The key idea is that reproducibility is distributed across several layers. The workflow defines the computation. The workspace gives it stable identity and execution history. The asset layer makes reusable data discoverable. None of those parts is sufficient by itself.

FAIR-Oriented Boundaries

MolExp can support FAIR-oriented research practice inside a managed workspace, but it should not be oversold. Assets are findable within the workspace because they have stable names and metadata. They are accessible through the Python API, the server, and the UI. They become more interoperable when teams choose consistent metadata conventions. They become more reusable because workflows recover them by name and scope instead of through ephemeral local paths.

What MolExp does not do automatically is publish external identifiers, enforce a community schema, or turn local records into a repository-grade FAIR archive. It gives you a strong internal record and a coherent place to attach provenance. That is a substantial improvement over ad hoc folders, but it is not the same thing as full external FAIR publication.

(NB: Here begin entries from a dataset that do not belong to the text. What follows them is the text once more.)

Lemma findIndex_middle l1 a l2 :
  Forall (λ y, p y = false) l1 → p a = true →
  findIndex p (l1 ++ a :: l2) = Some (length l1).
Proof.
  intros H Ha. induction H as [|y l Hy _ IH]; cbn; [by rewrite Ha|].
  by rewrite Hy, IH.
Qed.

Lemma findIndex_Some l i :
  findIndex p l = Some i →
  ∃ l1 a l2, l = l1 ++ a :: l2 ∧ length l1 = i ∧ p a = true ∧
             Forall (λ y, p y = false) l1.
Proof.
  revert i. induction l as [|y l IH]; intros i; cbn; [done|].
  destruct (p y) eqn:Hy.
  - intros [= <-]. by exists [], y, l.
  - destruct (findIndex p l) as [j|]; [|done]. intros [= <-].
    destruct (IH j eq_refl) as (l1 & a & l2 & -> & <- & Ha & Hl1).
    exists (y :: l1), a, l2. repeat split; [done|]. by constructor.
Qed.

Lemma find_Some_split l a :
  List.find p l = Some a →
  ∃ l1 l2, l = l1 ++ a :: l2 ∧ p a = true ∧ Forall (λ y, p y = false) l1.
Proof.
  induction l as [|y l IH]; simpl; [done|].
  destruct (p y) eqn:Hy.
  - intros [= <-]. by exists [], l.
  - intros (l1 & l2 & -> & Ha & Hl1)%IH.
    exists (y :: l1), l2. repeat split; [done|]. by constructor.
Qed.
End Find.

Lemma has_id_true s tabId r : has_id s tabId r = true ↔ id_of s r = Some tabId.
Proof.
  unfold has_id, id_of. destruct (heap s !! r) as [t|]; cbn; [|done].
  rewrite bool_decide_eq_true. naive_solver.
Qed.

Lemma has_id_false s tabId r : has_id s tabId r = false ↔ id_of s r ≠ Some tabId.
Proof. rewrite <-has_id_true. by destruct (has_id s tabId r). Qed.

Lemma absent_has_id tabId s :
  absent tabId s → Forall (λ r, has_id s tabId r = false) (tabList s).
Proof.
  intros H. apply Forall_forall. intros r Hr. apply has_id_false. exact (H r Hr).
Qed.

Lemma Tabs_get_None tabId s : Tabs_get tabId s = None ↔ absent tabId s.
Proof.
  split.
  - unfold Tabs_get, absent. intros H r Hr. apply has_id_false.
    apply list_elem_of_In in Hr.
    by apply (List.find_none _ _ H).
  - intros H. by apply find_none, absent_has_id.
Qed.

(** With distinct ids, the lookup of a tab's id finds that very tab. *)
Lemma NoDup_fmap_middle {A B} (f : A → B) l1 a l2 :
  NoDup (f <$> (l1 ++ a :: l2)) → Forall (λ y, f y ≠ f a) (l1 ++ l2).
Proof.
  rewrite fmap_app, fmap_cons, NoDup_app, NoDup_cons.
  intros (_ & Hl1 & Ha & _). apply Forall_app. split; apply Forall_forall.
  - intros y Hy Heq. eapply Hl1; [by apply list_elem_of_fmap_2|].
    rewrite Heq. left.
  - intros y Hy Heq. apply Ha. rewrite <-Heq. by apply list_elem_of_fmap_2.
Qed.

Lemma Tabs_get_unique s r tabId :
  NoDup (id_of s <$> tabList s) → r ∈ tabList s → id_of s r = Some tabId →
  Tabs_get tabId s = Some r.
Proof.
  intros Hnd (l1 & l2 & Hl)%list_elem_of_split Hid. unfold Tabs_get.
  rewrite Hl in *. apply find_middle; [|by apply has_id_true].
  apply NoDup_fmap_middle in Hnd. apply Forall_app in Hnd as [Hl1 _].
  eapply Forall_impl; [exact Hl1|]. intros y Hy. apply has_id_false. congruence.
Qed.

(** ** Tabs.select *)

Lemma Tabs_select_missing s tabId :
  absent tabId s → Tabs_select tabId s = (Ok tt, s, []).
Proof.
  intros H%Tabs_get_None. unfold Tabs_select. by rewrite bind_gets, H.
Qed.

Lemma Tabs_select_found s tabId tab :
  Tabs_get tabId s = Some tab → is_live s tab = true →
  (∀ cur, selected s = Some cur → is_live s cur = true) →
  Tabs_select tabId s = (Ok tt, selectS tab s, [(TabSelected tab, selectS tab s)]).
Proof.
  intros Hget Htab Hcur. unfold Tabs_select, selectS.
  rewrite bind_gets, Hget, bind_assoc, bind_gets.
  destruct (selected s) as [cur|] eqn:Hsel.
  - erewrite bind_quiet by (by apply Tab_hide_hiddenS, Hcur).
    erewrite bind_quiet
      by (apply Tab_show_shownS; unfold hiddenS; by rewrite is_live_on_tab_same).
    by rewrite bind_modify.
  - rewrite bind_ret. erewrite bind_quiet by (by apply Tab_show_shownS).
    by rewrite bind_modify.
Qed.

(** ** Tabs.remove on an id that is not there *)

Lemma Tabs_remove_missing s tabId :
  absent tabId s → Tabs_remove tabId s = (Throw (NotFoundError tabId), s, []).
Proof.
  intros H%absent_has_id%findIndex_none. unfold Tabs_remove.
  by rewrite bind_gets, H.
Qed.

(** ** The invariant of the collection *)

Lemma wf_Tabs_new h w : wf (Tabs_new h w).
Proof.
  split; cbn; try done.
  - constructor.
  - by intros r ?%elem_of_nil.
Qed.

Lemma Forall_live_elem s r :
  Forall (λ r, is_live s r = true) (tabList s) → r ∈ tabList s → is_live s r = true.
Proof. intros H Hr. by eapply Forall_forall in H. Qed.

Lemma wf_selected_live s cur : wf s → selected s = Some cur → is_live s cur = true.
Proof.
  intros [_ Hl Hs _ _] Hcur. rewrite Hcur in Hs. by eapply Forall_live_elem.
Qed.

Section SelectS.
Variables (tab : nat) (s : State).

Lemma tabList_selectS : tabList (selectS tab s) = tabList s.
Proof.
  unfold selectS, shownS, hiddenS. cbn. rewrite tabList_on_tab.
  destruct (selected s); [apply tabList_on_tab|done].
Qed.

Lemma selected_selectS : selected (selectS tab s) = Some tab.
Proof. reflexivity. Qed.

Lemma window_selectS : window (selectS tab s) = window s.
Proof.
  unfold selectS, shownS, hiddenS. cbn. rewrite window_on_tab.
  destruct (selected s); [apply window_on_tab|done].
Qed.

Lemma id_of_selectS r : id_of (selectS tab s) r = id_of s r.
Proof.
  unfold selectS, shownS, hiddenS.
  change (id_of (set_selected ?o ?s') r) with (id_of s' r).
  rewrite id_of_on_tab by done.
  destruct (selected s); [by apply id_of_on_tab|done].
Qed.

Lemma is_live_selectS r : is_live (selectS tab s) r = is_live s r.
Proof.
  unfold selectS, shownS, hiddenS.
  change (is_live (set_selected ?o ?s') r) with (is_live s' r).
  rewrite is_live_on_tab_same by done.
  destruct (selected s); [by apply is_live_on_tab_same|done].
Qed.

(** After a selection only the target is shown, provided that before it
    nothing but the target and the previous selection was. *)
Lemma is_visible_selectS r :
  is_visible (selectS tab s) r = true →
  r = tab ∨ (is_visible s r = true ∧ selected s ≠ Some r).
Proof.
  unfold selectS, shownS, hiddenS.
  change (is_visible (set_selected ?o ?s') r) with (is_visible s' r).
  intros H. destruct (decide (tab = r)) as [->|Hne]; [by left|]. right.
  rewrite is_visible_on_tab_ne in H by done.
  destruct (selected s) as [cur|]; [|done].
  apply is_visible_on_tab_false in H as [Hcur Hr]; [|done].
  split; [done|congruence].
Qed.

Lemma selectS_wf :
  NoDup (id_of s <$> tabList s) →
  Forall (λ r, is_live s r = true) (tabList s) →
  tab ∈ tabList s →
  (∀ r, r ∈ tabList s → is_visible s r = true → r = tab ∨ selected s = Some r) →
  window s = true →
  wf (selectS tab s).
Proof.
  intros Hids Hlive Htab Hvis Hwin. split.
  - rewrite tabList_selectS.
    erewrite list_fmap_ext; [exact Hids|]. intros ? r _. apply id_of_selectS.
  - rewrite tabList_selectS. eapply Forall_impl; [exact Hlive|].
    intros r Hr. by rewrite is_live_selectS.
  - by rewrite selected_selectS, tabList_selectS.
  - rewrite tabList_selectS, selected_selectS.
    intros r Hr [->|[Hv Hne]]%is_visible_selectS; [done|].
    destruct (Hvis r Hr Hv) as [->|?]; done.
  - by rewrite window_selectS.
Qed.
End SelectS.

Lemma wf_select s tabId tab : wf s → Tabs_get tabId s = Some tab → wf (selectS tab s).
Proof.
  intros [Hids Hlive Hsel Hvis Hwin] Hget.
  assert (tab ∈ tabList s) as Htab.
  { apply find_Some_split in Hget as (l1 & l2 & -> & _).
    apply elem_of_app. right. left. }
  apply selectS_wf; try done.
  - intros r Hr Hv. right. by apply Hvis.
  - apply Hwin. intros Hnil. rewrite Hnil in Htab. by apply elem_of_nil in Htab.
Qed.

(** ** Tabs.create *)

Section Create.
Variables (hostId : Z) (s : State).
Hypothesis Hlive : Forall (λ r, is_live s r = true) (tabList s).

Local Abbreviation tab := (length (heap s)).

Lemma is_live_lt r : is_live s r = true → r < tab.
Proof. intros (t & Ht & _)%is_live_Some. by eapply lookup_lt_Some. Qed.

Lemma heap_createdS_new : heap (createdS hostId s) !! tab = Some (newTab hostId).
Proof. cbn. by apply list_lookup_middle. Qed.

Lemma heap_createdS_old r : r < tab → heap (createdS hostId s) !! r = heap s !! r.
Proof. intros Hr. cbn. by apply lookup_app_l. Qed.

Lemma tab_fresh : tab ∉ tabList s.
Proof. intros Hin. apply (Forall_live_elem _ _ Hlive), is_live_lt in Hin. lia. Qed.

Lemma heap_attachedS_new :
  ∃ t, heap (attachedS hostId s) !! tab = Some t ∧ tab_id t = hostId ∧
       liveb t = true ∧ view_visible t = true.
Proof.
  unfold attachedS, shownS. rewrite heap_on_tab, decide_True by done.
  rewrite heap_createdS_new. cbn. eauto.
Qed.

Lemma heap_attachedS_old r : r < tab → heap (attachedS hostId s) !! r = heap s !! r.
Proof.
  intros Hr. unfold attachedS, shownS. rewrite heap_on_tab.
  rewrite decide_False by lia. by apply heap_createdS_old.
Qed.

Lemma tabList_attachedS : tabList (attachedS hostId s) = tabList s ++ [tab].
Proof. unfold attachedS, shownS. by rewrite tabList_on_tab. Qed.

Lemma selected_attachedS :
  selected (attachedS hostId s) =
    match selected s with Some cur => Some cur | None => Some tab end.
Proof. unfold attachedS, shownS. by rewrite selected_on_tab. Qed.

Lemma window_attachedS : window (attachedS hostId s) = window s.
Proof. unfold attachedS, shownS. by rewrite window_on_tab. Qed.

Lemma id_of_attachedS_new : id_of (attachedS hostId s) tab = Some hostId.
Proof.
  destruct heap_attachedS_new as (t & Ht & <- & _). unfold id_of. by rewrite Ht.
Qed.

Lemma is_live_attachedS_new : is_live (attachedS hostId s) tab = true.
Proof.
  destruct heap_attachedS_new as (t & Ht & _ & ? & _). unfold is_live. by rewrite Ht.
Qed.

Lemma id_of_attachedS_old r : r ∈ tabList s → id_of (attachedS hostId s) r = id_of s r.
Proof.
  intros Hr%(Forall_live_elem _ _ Hlive)%is_live_lt.
  unfold id_of. by rewrite heap_attachedS_old.
Qed.

Lemma is_live_attachedS_old r : r ∈ tabList s → is_live (attachedS hostId s) r = true.
Proof.
  intros Hr. pose proof (Forall_live_elem _ _ Hlive Hr) as Hl.
  unfold is_live in *. by rewrite heap_attachedS_old by (by apply is_live_lt).
Qed.

Lemma is_visible_attachedS_old r :
  r ∈ tabList s → is_visible (attachedS hostId s) r = is_visible s r.
Proof.
  intros Hr%(Forall_live_elem _ _ Hlive)%is_live_lt.
  unfold is_visible. by rewrite heap_attachedS_old.
Qed.

Lemma Forall_live_attachedS :
  Forall (λ r, is_live (attachedS hostId s) r = true) (tabList (attachedS hostId s)).
Proof.
  rewrite tabList_attachedS. apply Forall_app. split.
  - apply Forall_forall. intros r Hr. by apply is_live_attachedS_old.
  - repeat constructor. apply is_live_attachedS_new.
Qed.

Hypothesis Hfresh : absent hostId s.

Lemma Tabs_get_attachedS : Tabs_get hostId (attachedS hostId s) = Some tab.
Proof.
  unfold Tabs_get. rewrite tabList_attachedS. apply find_middle.
  - apply Forall_forall. intros r Hr. apply has_id_false.
    rewrite id_of_attachedS_old by done. by apply Hfresh.
  - apply has_id_true, id_of_attachedS_new.
Qed.

Lemma NoDup_ids_attachedS :
  NoDup (id_of s <$> tabList s) →
  NoDup (id_of (attachedS hostId s) <$> tabList (attachedS hostId s)).
Proof.
  intros Hids. rewrite tabList_attachedS, fmap_app. apply NoDup_app. split; [|split].
  - erewrite list_fmap_ext; [exact Hids|]. intros ? r Hr.
    apply id_of_attachedS_old. eapply list_elem_of_lookup_2, Hr.
  - intros i (r & -> & Hr)%list_elem_of_fmap Hin.
    apply list_elem_of_singleton in Hin. rewrite id_of_attachedS_new in Hin.
    rewrite id_of_attachedS_old in Hin by done. by apply (Hfresh r).
  - apply NoDup_singleton.
Qed.
End Create.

Why This Matters in Practice

Most workflow systems fail gradually. The script still exists, but nobody remembers which dataset directory was the real one, which profile was used for the paper figure, or whether the "final" checkpoint was generated before or after the last code change. MolExp tries to make those questions easier to answer by keeping the workflow, the run metadata, and the reusable assets in one persistent structure.